10. Role of S1R in Rett Syndrome
An uncommon hereditary neurodevelopmental illness called Rett syndrome affects how the brain develops and can lead to intellectual, cognitive, and physical problems. Females are more likely to have RS.181 It has been shown that the loss-of-function mutation of the methyl CpG binding protein 2 (MECP2) gene, which is found on the X chromosome Xq28, is the most specific cause of Rett syndrome. Numerous other gene expressions at the transcriptional and post-transcriptional levels can vary either positively or negatively when MeCP2, an epigenetic regulator of gene expression that functions as a transcriptional activator and repressor, malfunctions. Neurological dysfunction and subsequent phases of brain development are similarly impacted by MeCP2 absence.182
Rett syndrome is a broad category of neurologic abnormalities. There seems to be little to no confirmed causal relationship between the S1R and the development of Rett syndrome, in contrast to certain neurodegenerative disorders.181 However, the S1R is a target for treating the neurological damage found in Rett syndrome because of its promiscuous connection with several proteins and signaling pathways in the brain, as well as its relative success as a target for treating other neurodegenerative disorders. A mutation in the MeCP2 gene is present in the majority of cases. High amounts of MeCP2 are present in neurons and are linked to the CNS’s maturation and synaptic plasticity. Although there is some evidence that MeCP2 activates some genes, it is generally believed to adversely affect gene expression.183
S1R is known to have a role in regulating BDNF expression in multiple cellular systems,184 and numerous studies have found that S1R agonist treatment of various cells results in AKT phosphorylation.185 Additionally, S1R activity has a role in autophagy regulation, becoming a novel target for treating neurological disease.186 BDNF is one protein that MeCP2 is thought to negatively regulate, along with the mTOR/AKT signaling pathways.184
11. Role of S1R in Parkinson’s Disease
Parkinson’s disease (PD) is a prevalent neurological illness that causes motor symptoms and CNS dysfunction.

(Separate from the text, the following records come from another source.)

(** * A middleware pipeline for procedures: error codes, the chain builder
      and the reusable middlewares of [examples/v10/lib/middleware.ts].

    The TypeScript module is embedded shallowly.  JavaScript values are a
    small inductive type whose objects are finite maps from property names
    to values; a function value is a reference (its identity), and what a
    call of it does is given by the world the program runs in.  An
    [async] function is a program of the monad [M]: it returns, throws
    (its promise rejects) or calls a function value and goes on with what
    the call returned ([await]). *)

From Stdlib Require Import ZArith.
From stdpp Require Import gmap strings list fin_maps pretty.

Local Open Scope string_scope.
Local Open Scope list_scope.

(** ** JavaScript values *)

(** The identity of a function value. *)
Definition fid := nat.

(** Numbers are the integers the module uses; [VError name message] is an
    error object such as [new Error('Unimplemented')]. *)
#[warnings="-register-all"]
Inductive value : Type :=
| VUndefined
| VNull
| VBool (b : bool)
| VNum (z : Z)
| VStr (s : string)
| VFun (f : fid)
| VError (name message : string)
| VObj (fields : gmap string value).

Abbreviation obj := (gmap string value).

(** The result of evaluating an expression or of a settled promise: a value,
    or a thrown fault. *)
Inductive outcome (A : Type) : Type :=
| Returned (a : A)
| Thrown (e : value).
Arguments Returned {A} a.
Arguments Thrown {A} e.

Definition fields_of (v : value) : gmap string value :=
  match v with
  | VObj o => o
  | _ => ∅
  end.

(** ** The JavaScript operations the module uses *)

(** The fault of reading a property of [undefined] or [null], of applying
    [in] to a primitive and of calling what is no function.  Its message
    depends on the engine and is left empty. *)
Definition TypeError : value := VError "TypeError" EmptyString.

(** [!v] is [negb (truthy v)]. *)
Definition truthy (v : value) : bool :=
  match v with
  | VUndefined | VNull => false
  | VBool b => b
  | VNum z => negb (Z.eqb z 0)
  | VStr s => negb (String.eqb s EmptyString)
  | VFun _ | VError _ _ | VObj _ => true
  end.

(** [v.k].  The properties the module reads ([rawInput], [success],
    [error], [next], [ctx], [user]) are on no prototype, so own properties
    decide; of an error object [name] and [message] are kept. *)
Definition get_prop (v : value) (k : string) : outcome value :=
  match v with
  | VUndefined | VNull => Thrown TypeError
  | VObj o => Returned (default VUndefined (o !! k))
  | VError name message =>
      Returned (if String.eqb k "name" then VStr name
                else if String.eqb k "message" then VStr message
                else VUndefined)
  | VBool _ | VNum _ | VStr _ | VFun _ => Returned VUndefined
  end.

(** [k in v], for the key the module asks for ([ctx]), which only an
    object's own properties can hold. *)
Definition has_prop (k : string) (v : value) : outcome bool :=
  match v with
  | VObj o => Returned (bool_decide (is_Some (o !! k)))
  | VFun _ | VError _ _ => Returned false
  | VUndefined | VNull | VBool _ | VNum _ | VStr _ => Thrown TypeError
  end.

(** The characters of a string as an object indexed from [i]. *)
Fixpoint spread_string (i : nat) (s : string) : gmap string value :=
  match s with
  | EmptyString => ∅
  | String c rest =>
      <[pretty i := VStr (String c EmptyString)]> (spread_string (S i) rest)
  end.

(** [{...v}]: the own enumerable properties of [v]. *)
Definition spread (v : value) : gmap string value :=
  match v with
  | VObj o => o
  | VStr s => spread_string 0 s
  | _ => ∅
  end.

(** ** The error code table *)

(** [TRPC_ERROR_CODES_BY_KEY], the object literal, entry by entry. *)
Definition TRPC_ERROR_CODES_BY_KEY_entries : list (string * Z) :=
  [ ("PARSE_ERROR", (-32700)%Z);
    ("BAD_REQUEST", (-32600)%Z);
    ("INTERNAL_SERVER_ERROR", (-32603)%Z);
    ("UNAUTHORIZED", (-32001)%Z);
    ("FORBIDDEN", (-32003)%Z);
    ("NOT_FOUND", (-32004)%Z);
    ("METHOD_NOT_SUPPORTED", (-32005)%Z);
    ("TIMEOUT", (-32008)%Z);
    ("PRECONDITION_FAILED", (-32012)%Z);
    ("PAYLOAD_TOO_LARGE", (-32013)%Z);
    ("CLIENT_CLOSED_REQUEST", (-32099)%Z) ].

Definition TRPC_ERROR_CODES_BY_KEY : gmap string Z :=
  list_to_map TRPC_ERROR_CODES_BY_KEY_entries.

(** [type ErrorCode = keyof typeof TRPC_ERROR_CODES_BY_KEY]. *)
Definition ErrorCode (name : string) : Prop :=
  is_Some (TRPC_ERROR_CODES_BY_KEY !! name).

(** The names of the table of the specification, in its order. *)
Definition spec_error_names : list string :=
  [ "PARSE_ERROR"; "BAD_REQUEST"; "INTERNAL_SERVER_ERROR"; "UNAUTHORIZED";
    "FORBIDDEN"; "NOT_FOUND"; "METHOD_NOT_SUPPORTED"; "TIMEOUT";
    "PRECONDITION_FAILED"; "PAYLOAD_TOO_LARGE"; "CLIENT_CLOSED_REQUEST" ].

(** ** Programs: the monad of [async] functions *)

(** A program returns, throws, or calls the function value [f] on [arg] and
    continues with what the call returned.  A call that throws ends the
    program with that fault: the module has no [try]. *)
Inductive M (A : Type) : Type :=
| Ret (a : A)
| Throw (e : value)
| Call (f : fid) (arg : value) (k : value → M A).
Arguments Ret {A} a.
Arguments Throw {A} e.
Arguments Call {A} f arg k.

Fixpoint bind {A B : Type} (m : M A) (k : A → M B) : M B :=
  match m with
  | Ret a => k a
  | Throw e => Throw e
  | Call f arg k' => Call f arg (fun v => bind (k' v) k)
  end.

#[global] Instance M_ret : MRet M := @Ret.
#[global] Instance M_bind : MBind M := fun A B k m => bind m k.

Definition lift {A : Type} (o : outcome A) : M A :=
  match o with
  | Returned a => Ret a
  | Thrown e => Throw e
  end.

(** [f(arg)]: calling what is no function is a [TypeError]. *)
Definition call (f : value) (arg : value) : M value :=
  match f with
  | VFun n => Call n arg Ret
  | _ => Throw TypeError
  end.

(** A function of the environment (a validator, a context derivation, a
    [next], a stage, a resolver), called through its identity. *)
Definition extern (f : fid) : value → M value :=
  fun arg => Call f arg Ret.

(** ** Running a program in a world *)

Inductive event : Type :=
| Called (f : fid) (arg : value).

Section Run.

Context {St : Type}.

(** What the function values do: a call reads and writes the state of the
    world (a resolver may ask [Math.random()]) and returns or throws. *)
Definition world : Type := fid → value → St → outcome value * St.

(** The outcome of a program, the state it leaves and the calls it made, in
    order. *)
Fixpoint run {A : Type} (w : world) (m : M A) (s : St)
  : outcome A * St * list event :=
  match m with
  | Ret a => (Returned a, s, [])
  | Throw e => (Thrown e, s, [])
  | Call f arg k =>
      match w f arg s with
      | (Returned v, s') =>
          let '(r, s'', t) := run w (k v) s' in (r, s'', Called f arg :: t)
      | (Thrown e, s') => (Thrown e, s', [Called f arg])
      end
  end.

End Run.

(** The parts of what [run] gives. *)
Definition outcome_of {A St : Type} (r : outcome A * St * list event)
  : outcome A := r.1.1.
Definition state_of {A St : Type} (r : outcome A * St * list event) : St :=
  r.1.2.
Definition trace_of {A St : Type} (r : outcome A * St * list event)
  : list event := r.2.

(** ** The chain builder *)

(** [function middlewares(...args: any): any], the one implementation behind
    the three overloads: the arguments are the stages followed by the
    resolver. *)
Definition middlewares (args : list value) : M value :=
  Throw (VError "Error" "Unimplemented").

(** [pipedResolver<TContext>()] returns [middlewares]. *)
Definition pipedResolver (_ : unit) : list value → M value := middlewares.

(** [const pipe = pipedResolver<TestContext>()]. *)
Definition pipe : list value → M value := pipedResolver tt.

(** [const procedure = pipe(...args); procedure(params)]: building a
    procedure from its stages and resolver and invoking it. *)
Definition invoke (args : list value) (params : value) : M value :=
  procedure ← pipe args;
  call procedure params.

(** ** Results *)

(** [{ error: { code } }] and [{ error: { code, cause } }]. *)
Definition failure (code : string) : value :=
  VObj {[ "error" := VObj {[ "code" := VStr code ]} ]}.

Definition failure_with_cause (code : string) (cause : value) : value :=
  VObj {[ "error" := VObj (<["cause" := cause]> {[ "code" := VStr code ]}) ]}.

(** ** The reusable middlewares *)

(** What [zod] uses of a schema. *)
Record ZodTypeAny : Type := { safeParseAsync : value → M value }.

(** [zod(schema)], the [async function parser(params)]. *)
Definition zod (schema : ZodTypeAny) (params : value) : M value :=
  rawInput ← lift (get_prop params "rawInput");
  result ← safeParseAsync schema rawInput;
  success ← lift (get_prop result "success");
  if truthy success then
    next ← lift (get_prop params "next");
    call next
      (VObj (<["_input_out" := VNull]>
               (<["_input_in" := VNull]>
                  (<["input" := result]> (spread params)))))
  else
    cause ← lift (get_prop result "error");
    Ret (failure_with_cause "BAD_REQUEST" cause).

(** [contextSwapper<TInputContext>()(newContext)()], the
    [async (params) => ...]. *)
Definition contextSwapper (newContext : value → M value) (params : value)
  : M value :=
  result ← newContext params;
  is_ctx ← lift (has_prop "ctx" result);
  if (is_ctx : bool) then
    next ← lift (get_prop params "next");
    ctx ← lift (get_prop result "ctx");
    call next (VObj (<["ctx" := ctx]> (spread params)))
  else
    Ret result.

(** ** The application *)

(** [const swapContext = contextSwapper<TestContext>()]. *)
Definition swapContext : (value → M value) → value → M value := contextSwapper.

(** The function given to [swapContext] to make [isAuthed]. *)
Definition isAuthed_newContext (params : value) : M value :=
  ctx ← lift (get_prop params "ctx");
  user ← lift (get_prop ctx "user");
  if negb (truthy user) then
    Ret (failure "UNAUTHORIZED")
  else
    Ret (VObj {[ "ctx" := VObj (<["user" := user]> (spread ctx)) ]}).

(** [isAuthed()]. *)
Definition isAuthed : value → M value := swapContext isAuthed_newContext.

(** An external validator, known by the identity of its [safeParseAsync]. *)
Definition extern_schema (f : fid) : ZodTypeAny :=
  {| safeParseAsync := extern f |}.

(** The validator accepted: [result.success] is read and is truthy. *)
Definition accepted (result : value) : bool :=
  match get_prop result "success" with
  | Returned b => truthy b
  | Thrown _ => false
  end.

The initial symptoms are typically bradykinesia, or sluggish movement, or tremors in one hand that cause rigidity (rigid muscles).187 Additional symptoms may include speech and writing difficulties, poor balance, and the loss of automatic motions like smiling, blinking, and arm swinging while walking. Since most of the hallmark symptoms of PD appear later and dopaminergic neurons have already been damaged, a number of biomarkers have been developed to detect the disease early.187
Similar to AD, PD is characterized by decreased S1R expression, and S1R knockout animals exhibit age-related dopaminergic neuron loss. In PD, the S1R may also lessen dopamine toxicity.139 Ischemia, hypoxia, and local exposure to neurotoxins, such as high levels of excitatory amino acids and methamphetamine, can all raise dopamine levels.188 High dopamine availability can also operate as a neurotoxic. An imbalance in REDOX management is associated with the dopamine neurotoxicity pathway. ROS and dopamine-quinones can be produced by the spontaneous oxidation of dopamine in vitro or by an enzyme-catalyzed process in vivo.188 When DA-quinones attach to cysteine or cysteinyl residues on proteins, glutathione homeostasis becomes unbalanced.188 When S1R knockdown CHO cells and wild-type CHO cells are exposed to physiologically appropriate dopamine doses, ROS levels rise.140 However, only the S1R knockdown cells exhibit an increase in apoptosis.140 Additionally, this S1R agonist dipentylamine can inhibit ROS-mediated apoptosis in dopamine-treated Neuro2A cells that express APPSWE (this protective effect itself was reversed by S1R antagonist BD1047).189,190
It has been determined that mutations in genes linked to Parkinson’s disease (PD), including α-synuclein, DJ-1, LRRK-2 (which encodes leucine-rich repeat kinase 2), and GBA (which encodes glucocerebrosidase), result in aberrant α-synuclein proteostasis, which causes mitochondrial dysfunction, oxidative stress, neuroinflammation, and pathophysiology of the motor circuits.191 Patients with PD have been shown to have oxidative damage to the substantia nigra. Cell death and α-synuclein aggregation are accelerated by oxidative stress.192 S1R ligands have been found in numerous studies to lower oxidative stress using a variety of in different models through different signaling pathways that involve preserving the mitochondria and ER.8,59,193
12. Conclusion and Future Perspectives
It has been demonstrated that scientists have planned to investigate the possible role of S1Rs in a few certain physiological functions and illnesses. The S1R research community is probably motivated by the belief that S1R modification may be a therapeutic approach. In line with this, a lot of work has been done in the field of medicinal chemistry to produce specific ligands that may 1 day be turned into medications. Our study indicates that neuroprotection and neurodegenerative disorders are the primary conditions in which the S1Rs have been investigated.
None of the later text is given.